── Data for review

(* ===== verification/Config.v ===== *)
(** * Configuration (src/config.rs)

    The configuration records the control logic reads: a storage node
    ([NodeConfig]), a pool and its selector, recovery, and the federation's
    rungs; the label defaults, the selector's matching, the rebuild rates
    and the token search order. Parsing TOML, the TLS and Kubernetes
    sections and file access are not here. *)

From S2P Require Import Prelude F64.
From stdpp Require Import options.

Local Open Scope string_scope.

(** ** Recovery *)

Inductive BandwidthClass := Low | Normal | High | Unthrottled.
#[export] Instance BandwidthClass_eq_dec : EqDecision BandwidthClass.
Proof. solve_decision. Defined.

Record RecoveryConfig := MkRecoveryConfig {
  enabled : option bool;
  cooldown_secs : Z;
  rebuild_timeout_secs : Z;
  rate_low : Z;
  rate_normal : Z;
  rate_high : Z;
  max_dual_attach_secs : Z;
  rehead : bool;
  rehead_after_secs : Z;
}.

Definition RecoveryConfig_default : RecoveryConfig :=
  {| enabled := None;
     cooldown_secs := 300;
     rebuild_timeout_secs := 3600;
     rate_low := Z.shiftl 50 20;
     rate_normal := Z.shiftl 200 20;
     rate_high := Z.shiftl 1 30;
     max_dual_attach_secs := 3600;
     rehead := false;
     rehead_after_secs := 120 |}.

Definition rate (rc : RecoveryConfig) (class : BandwidthClass) : Z :=
  match class with
  | Low => rate_low rc
  | Normal => rate_normal rc
  | High => rate_high rc
  | Unthrottled => 0
  end.

Definition active (rc : RecoveryConfig) (has_peers : bool) : bool :=
  unwrap_or (negb has_peers) (enabled rc).

(** ** The federation's rungs *)

Definition FederationConfig_default : list string :=
  ["site"; "building"; "room"; "row"; "rack"; "multicluster"; "cluster"; "node"].

(** ** Polling *)

Record PollConfig := MkPollConfig {
  interval_secs : Z;
  fail_threshold : Z;
}.

Definition PollConfig_default : PollConfig := {| interval_secs := 15; fail_threshold := 3 |}.

(** ** Nodes *)

Record NodeConfig := MkNodeConfig {
  nc_name : string;
  nc_engine_url : string;
  nc_api_token : option string;
  nc_token_file : option string;
  nc_ca_file : option string;
  nc_labels : gmap string string;
  nc_tier : option string;
}.
#[export] Instance NodeConfig_eq_dec : EqDecision NodeConfig.
Proof. solve_decision. Defined.

(** [entry(k).or_insert_with(v)]. *)
Definition or_insert (k v : string) (m : gmap string string) : gmap string string :=
  match m !! k with Some _ => m | None => <[k := v]> m end.

Definition effective_labels (n : NodeConfig) : gmap string string :=
  let l := nc_labels n in
  let l := or_insert "node" (nc_name n) l in
  or_insert "cluster" (nc_name n) l.

(** ** Legs *)

(** [LegsConfig::host_nqn_for]: the host NQN of head [node]. *)
Definition host_nqn_for (host_nqn node : string) : string := str_replace "{node}" node host_nqn.

(** ** Pools *)

Record Selector := MkSelector {
  sel_tier : option string;
  sel_labels : gmap string string;
  sel_nodes : list string;
}.

Definition Selector_default : Selector := {| sel_tier := None; sel_labels := ∅; sel_nodes := [] |}.

(** [Selector::matches]. *)
Definition matches (s : Selector) (node : NodeConfig) : bool :=
  let eff := effective_labels node in
  (match sel_tier s with Some t => nc_tier node == Some t | None => true end)
  && forallb (λ '(k, v), eff !! k == Some v) (bt_list (sel_labels s))
  && (match sel_nodes s with [] => true | _ => existsb (λ n, n == nc_name node) (sel_nodes s) end).

Record PoolConfig := MkPoolConfig {
  pool_name : string;
  pool_selector : Selector;
  pool_replicas : Z;
  pool_rung : string;
  high_watermark : option f64;
  low_watermark : option f64;
  max_moves : Z;
}.

Definition default_max_moves : Z := 1.
Definition default_replicas : Z := 2.
Definition default_rung : string := "node".

(** [Config::pool]. *)
Definition pool (pools : list PoolConfig) (name : string) : option PoolConfig :=
  find_first (λ p, pool_name p == name) pools.

(** ** The configuration the control logic reads *)

Record Config := MkConfig {
  recovery : RecoveryConfig;
  poll : PollConfig;
  rungs : list string;
  io_weight : f64;
  pools : list PoolConfig;
  legs_host_nqn : string;
  peers : list string;
}.

(** ** Engine tokens

    The environment and the files are arguments: [read path] is what
    reading the file gives (its text, or the error as text). [trim] is
    [str::trim]. *)
Section tokens.
Context (read : string → result string string) (trim : string → string).
Context (is_this_machine : string → bool).
Context (DEFAULT_TOKEN_FILES : list string).
(** [Vec::dedup]: consecutive repeats removed. *)
Fixpoint dedup (l : list string) : list string :=
  match l with
  | [] => []
  | x :: l' => match dedup l' with
               | y :: t => if x == y then y :: t else x :: y :: t
               | [] => [x]
               end
  end.
Definition token_files (config env : option string) : list string :=
  dedup (map trim (option_list config ++ option_list env) ++ DEFAULT_TOKEN_FILES).
Fixpoint token_search_files (files : list string) (why : list string) : option string * string :=
  match files with
  | [] => (None, "no token: " +:+ join "; " why)
  | path :: files =>
      match read path with
      | Ok s => if trim s != "" then (Some (trim s), path)
                else token_search_files files (why ++ [path +:+ " is empty"])
      | Err e => token_search_files files (why ++ [path +:+ ": " +:+ e])
      end
  end.
Definition token_search (env_token : option string) (files : list string) : option string * string :=
  match env_token with
  | Some t => (Some (trim t), "$STORMBLOCK_API_TOKEN")
  | None => token_search_files files []
  end.
(** [LocalConfig::token_for]: [env] gives the non-blank variables. *)
Definition token_for (env : string → option string) (shared_token_file token_file : option string)
    (url : string) : option string * string :=
  let shared := token_search (env "STORMBLOCK_API_TOKEN") (option_list shared_token_file) in
  if is_some shared.1 then shared
  else if negb (is_this_machine url) then
    (None, "no shared token for an engine on another machine (" +:+ shared.2
           +:+ ") — a minted token means nothing to a peer: set $STORMBLOCK_API_TOKEN or [local] shared_token_file to the cluster's api_token, or the node's api_token/token_file")
  else token_search None (token_files token_file (env "STORMBLOCK_TOKEN_FILE")).
End tokens.

(** ** Facts *)

Lemma or_insert_lookup (k v : string) (m : gmap string string) : or_insert k v m !! k = Some (unwrap_or v (m !! k)).
Proof. unfold or_insert. destruct (m !! k) eqn:E; [done|]. by rewrite lookup_insert_eq. Qed.

Lemma or_insert_lookup_ne (k k' v : string) (m : gmap string string) : k ≠ k' → or_insert k v m !! k' = m !! k'.
Proof. intros. unfold or_insert. destruct (m !! k); [done|]. by rewrite lookup_insert_ne. Qed.

Lemma effective_labels_node n :
  effective_labels n !! "node" = Some (unwrap_or (nc_name n) (nc_labels n !! "node")).
Proof. unfold effective_labels. rewrite or_insert_lookup_ne by done. apply or_insert_lookup. Qed.

Lemma effective_labels_cluster n :
  effective_labels n !! "cluster" = Some (unwrap_or (nc_name n) (nc_labels n !! "cluster")).
Proof. unfold effective_labels. by rewrite or_insert_lookup, or_insert_lookup_ne. Qed.

Lemma effective_labels_config n k v : nc_labels n !! k = Some v → effective_labels n !! k = Some v.
Proof.
  intros H. unfold effective_labels.
  destruct (decide ("cluster" = k)) as [<-|Hc].
  { by rewrite or_insert_lookup, or_insert_lookup_ne, H. }
  rewrite or_insert_lookup_ne by done.
  destruct (decide ("node" = k)) as [<-|Hn]; [by rewrite or_insert_lookup, H|].
  by rewrite or_insert_lookup_ne.
Qed.

Lemma matches_true s n :
  matches s n = true ↔
    (∀ t, sel_tier s = Some t → nc_tier n = Some t)
    ∧ (∀ k v, sel_labels s !! k = Some v → effective_labels n !! k = Some v)
    ∧ (sel_nodes s = [] ∨ nc_name n ∈ sel_nodes s).
Proof.
  unfold matches. rewrite !andb_true_iff, forallb_true. split.
  - intros [[Ht Hl] Hn]. split; [|split].
    + intros t E. rewrite E in Ht. by apply eqb_prop.
    + intros k v E. apply eqb_true. by apply (Hl (k, v)), elem_of_bt_list.
    + destruct (sel_nodes s) as [|x l]; [by left|right].
      apply existsb_true in Hn as (y & Hy & <-%eqb_prop). done.
  - intros (Ht & Hl & Hn). split; [split|].
    + destruct (sel_tier s) as [t|]; [|done]. by apply eqb_true, Ht.
    + intros [k v]. rewrite elem_of_bt_list. intros E. by apply eqb_true, Hl.
    + destruct Hn as [->|Hn]; [done|]. destruct (sel_nodes s) as [|x l] eqn:E; [done|].
      rewrite <-E. apply existsb_true. exists (nc_name n). rewrite E. split; [done|apply eqb_refl].
Qed.
(** C13: a plan that succeeds names exactly the asked number of candidates
    with room for the volume, in pairwise distinct failure domains at the
    rung: losing one domain loses at most one leg. *)
Theorem plan_spreads candidates rungs rung replicas size_bytes io_weight picks
  (H : plan candidates rungs rung replicas size_bytes io_weight = Ok picks) :
  ∃ cs, picks = map cand_name cs ∧ spread candidates rungs rung replicas size_bytes cs.
Proof. by eapply plan_ok_spread. Qed.

Lemma plan_spreads_witness :
  ∃ cs, ["a2"; "b1"] = map cand_name cs ∧ spread ex_cands ex_rungs "rack" 2 10 cs.
Proof. apply (plan_spreads ex_cands ex_rungs "rack" 2 10 ex_w). vm_compute. reflexivity. Defined.

Lemma plan_ok_iff candidates rungs rung replicas size_bytes io_weight
  (Hlen : (Z.of_nat (length candidates) ≤ u32_max)%Z) :
  is_ok (plan candidates rungs rung replicas size_bytes io_weight) = true ↔
    (∃ c, c ∈ candidates ∧ (size_bytes ≤ cand_free_bytes c)%Z)
    ∧ ∃ cs, spread candidates rungs rung replicas size_bytes cs.
Proof.
  split.
  - destruct (plan _ _ _ _ _ _) as [picks|] eqn:E; [intros _|done].
    pose proof E as (Hf & Hn & ->)%plan_Ok_inv. split; [|eexists; by apply plan_picks_spread].
    destruct (fitting candidates size_bytes) as [|c l] eqn:E'; [done|].
    exists c. apply elem_of_fitting. rewrite E'. by left.
  - intros [(c & Hc) (cs & [Hl Hfit Hnd])]. apply elem_of_fitting in Hc.
    unfold plan. fold (fitting candidates size_bytes).
    destruct (fitting candidates size_bytes) as [|f fs] eqn:E; [by apply not_elem_of_nil in Hc|].
    rewrite <-E in *. set (D := foldl _ ∅ _).
    assert (length cs ≤ size D)%nat.
    { apply best_size; [|done]. rewrite Forall_forall in Hfit |- *.
      intros x Hx. by apply elem_of_fitting, Hfit. }
    assert (size D ≤ length candidates)%nat.
    { etrans; [apply best_size_le|]. apply sublist_length. unfold fitting.
      clear. induction candidates as [|x l IH]; simpl; [done|]. destruct (fits size_bytes x); by constructor. }
    unfold as_u32. rewrite Z.mod_small by (unfold u32_max in Hlen; lia).
    destruct (Z.ltb_spec (Z.of_nat (size D)) replicas); [lia|done].
Qed.

(** With one replica to place, one candidate with room is enough. *)
Lemma plan_one candidates rungs rung size_bytes io_weight :
  (Z.of_nat (length candidates) ≤ u32_max)%Z →
  match plan candidates rungs rung 1 size_bytes io_weight with
  | Ok picks => ∃ c, picks = [cand_name c] ∧ c ∈ candidates ∧ (size_bytes ≤ cand_free_bytes c)%Z
  | Err _ => ∀ c, c ∈ candidates → (cand_free_bytes c < size_bytes)%Z
  end.
Proof.
  intros Hlen. pose proof (plan_ok_iff candidates rungs rung 1 size_bytes io_weight Hlen) as Hok.
  destruct (plan _ _ _ _ _ _) as [picks|e] eqn:E.
  - apply plan_Ok_inv in E as (_ & Hn & ->). destruct (plan_picks_spread _ _ _ _ _ _ Hn) as [Hl Hf _].
    destruct (plan_picks _ _ _ _ _ _) as [|c [|? ?]]; simpl in Hl; try lia.
    apply Forall_cons in Hf as [[? ?] _]. exists c. done.
  - intros c Hc. destruct (Z.lt_ge_cases (cand_free_bytes c) size_bytes) as [?|Hge]; [done|].
    exfalso. assert (is_ok (@Err (list string) _ e) = true) as Hf; [|discriminate Hf]. apply Hok.
    split; [by exists c|]. exists [c]. split; [done|by repeat constructor|]. apply NoDup_singleton.
Qed.

(** C15: a plan fails only when it has to: with fewer than 2^32 candidates it
    succeeds exactly when some candidate has room and some choice of the
    asked number of fitting candidates in distinct domains exists. *)
Theorem plan_succeeds_iff candidates rungs rung replicas size_bytes io_weight
  (Hlen : (Z.of_nat (length candidates) ≤ u32_max)%Z) :
  is_ok (plan candidates rungs rung replicas size_bytes io_weight) = true ↔
    (∃ c, c ∈ candidates ∧ (size_bytes ≤ cand_free_bytes c)%Z)
    ∧ ∃ cs, spread candidates rungs rung replicas size_bytes cs.
Proof. exact (plan_ok_iff candidates rungs rung replicas size_bytes io_weight Hlen). Qed.

Lemma plan_succeeds_iff_witness :
  is_ok (plan ex_cands ex_rungs "rack" 2 10 ex_w) = true.
Proof.
  apply (proj2 (plan_succeeds_iff ex_cands ex_rungs "rack" 2 10 ex_w ltac:(vm_compute; done))).
  split; [exists (ex_cand "a1" [("rack", "r1"); ("node", "a1")] 50 100); split; [by left|by vm_compute]|].
  exists [ex_cand "a1" [("rack", "r1"); ("node", "a1")] 50 100;
          ex_cand "b1" [("rack", "r2"); ("node", "b1")] 60 100].
  split; [done| |by apply (bool_decide_unpack _); vm_compute].
  repeat constructor; by vm_compute.
Defined.
(* ===== verification/Events.v ===== *)
(** * The event ring (src/events.rs)

    A bounded log of numbered events. Shown: the ring is the last [cap]
    events of everything ever pushed, numbered consecutively from 1, so
    [since] misses nothing newer than the number asked for that is still
    within the last [cap]. *)

From S2P Require Import Prelude Model.
From stdpp Require Import options.

Inductive Severity := Info | Warning | Error.
#[export] Instance Severity_eq_dec : EqDecision Severity.
Proof. solve_decision. Defined.

Record Event := MkEvent {
  seq : Z;
  ev_time : time;
  subject : option string;
  severity : Severity;
  kind : string;
  message : string;
}.

Record EventLog := MkEventLog {
  next_seq : Z;
  ring : list Event;
  cap : nat;
}.
#[export] Instance EventLog_eta : Eta EventLog := λ r, MkEventLog (next_seq r) (ring r) (cap r).

Definition EventLog_new (c : nat) : EventLog := {| next_seq := 1; ring := []; cap := c |}.

(** [EventLog::push]; [now] is the [SystemTime] it stamps. *)
Definition push (log : EventLog) (now : time) (subj : option string) (sev : Severity)
    (k msg : string) : EventLog * Z :=
  let s := next_seq log in
  let log := log <| next_seq := u64_add (next_seq log) 1 |> in
  let log := if (length (ring log) =? cap log)%nat then log <| ring ::= tail |> else log in
  let log := log <| ring ::= λ r, r ++ [MkEvent s now subj sev k msg] |> in
  (log, s).

Definition since (log : EventLog) (s : Z) : list Event :=
  List.filter (λ e, (s <? seq e)%Z) (ring log).

(** [next_seq - 1]. *)
Definition latest_seq (log : EventLog) : Z := (next_seq log - 1) mod 2 ^ 64.

(** ** The abstract log: everything pushed, in order *)

(** What one push is given. *)
Record Entry := MkEntry {
  en_time : time; en_subject : option string; en_severity : Severity; en_kind : string; en_message : string
}.

Definition number (i : nat) (e : Entry) : Event :=
  MkEvent (Z.of_nat i + 1) (en_time e) (en_subject e) (en_severity e) (en_kind e) (en_message e).

Definition history (es : list Entry) : list Event := imap number es.

Definition push_entry (log : EventLog) (e : Entry) : EventLog :=
  (push log (en_time e) (en_subject e) (en_severity e) (en_kind e) (en_message e)).1.

Definition run (c : nat) (es : list Entry) : EventLog := foldl push_entry (EventLog_new c) es.

(** The last [n] elements. *)
Definition lastn {A} (n : nat) (l : list A) : list A := drop (length l - n) l.

(** ** Facts *)

Lemma history_snoc es e : history (es ++ [e]) = history es ++ [number (length es) e].
Proof.
  unfold history. rewrite imap_app. simpl. do 2 f_equal. unfold number, compose. f_equal. lia.
Qed.

Lemma history_length es : length (history es) = length es.
Proof. apply length_imap. Qed.

Lemma run_snoc c es e : run c (es ++ [e]) = push_entry (run c es) e.
Proof. unfold run. by rewrite foldl_snoc. Qed.

Lemma lastn_snoc {A} (n : nat) (l : list A) (x : A) :
  (0 < n)%nat →
  lastn n (l ++ [x]) = (if (length (lastn n l) =? n)%nat then tail (lastn n l) else lastn n l) ++ [x].
Proof.
  intros Hn. unfold lastn. rewrite length_app, length_drop. simpl.
  destruct (Nat.eqb_spec (length l - (length l - n)) n) as [E|E].
  - rewrite drop_app_le by lia. replace (tail (drop (length l - n) l)) with (drop (S (length l - n)) l).
    + do 2 f_equal. lia.
    + generalize (length l - n)%nat. clear. induction l as [|y l IH]; intros [|k]; simpl; try done.
  - rewrite drop_app_le by lia. do 2 f_equal. lia.
Qed.

(** C33: after any pushes to a ring of positive capacity, the ring holds
    exactly the last [cap] events, numbered consecutively from 1, and
    [since] answers with those of them newer than the number given. *)
Theorem ring_refines_history (c : nat) (es : list Entry) (s : Z)
  (Hc : (0 < c)%nat) (Hlen : (Z.of_nat (length es) < u64_max)%Z) :
  ring (run c es) = lastn c (history es)
  ∧ latest_seq (run c es) = Z.of_nat (length es)
  ∧ since (run c es) s = List.filter (λ e, (s <? seq e)%Z) (lastn c (history es)).
Proof.
  assert (ring (run c es) = lastn c (history es)
    ∧ next_seq (run c es) = (Z.of_nat (length es) + 1)%Z ∧ cap (run c es) = c) as (Hr & Hn & _).
  { induction es as [|e es IH] using rev_ind; [done|].
    rewrite length_app in *. simpl in Hlen. destruct IH as (Hr & Hn & Hcap); [lia|].
    rewrite run_snoc, history_snoc, lastn_snoc by done. unfold push_entry, push. simpl.
    rewrite Hr, Hn, Hcap, u64_add_small by lia.
    destruct (Nat.eqb_spec (length (lastn c (history es))) c); simpl;
      rewrite ?Hr; repeat split; lia || done. }
  split; [done|split].
  - unfold latest_seq. rewrite Hn. rewrite Z.mod_small; unfold u64_max in *; lia.
  - unfold since. by rewrite Hr.
Qed.

Lemma ring_refines_history_witness :
  let e m := MkEntry 0 None Info "t" m in
  let es := [e "e0"; e "e1"; e "e2"; e "e3"] in
  ring (run 2 es) = lastn 2 (history es) ∧ latest_seq (run 2 es) = Z.of_nat (length es)
  ∧ since (run 2 es) 3 = List.filter (λ e, (3 <? seq e)%Z) (lastn 2 (history es)).
Proof. apply (ring_refines_history 2 _ 3); [lia|vm_compute; done]. Defined.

────

- **What is needed**:
Your answer must consist solely of the lines from the top of the entries above through the line containing "rungs; the label", copied exactly, both ends included.

- **Response to the task**:
(* ===== verification/Config.v ===== *)
(** * Configuration (src/config.rs)

    The configuration records the control logic reads: a storage node
    ([NodeConfig]), a pool and its selector, recovery, and the federation's
    rungs; the label defaults, the selector's matching, the rebuild rates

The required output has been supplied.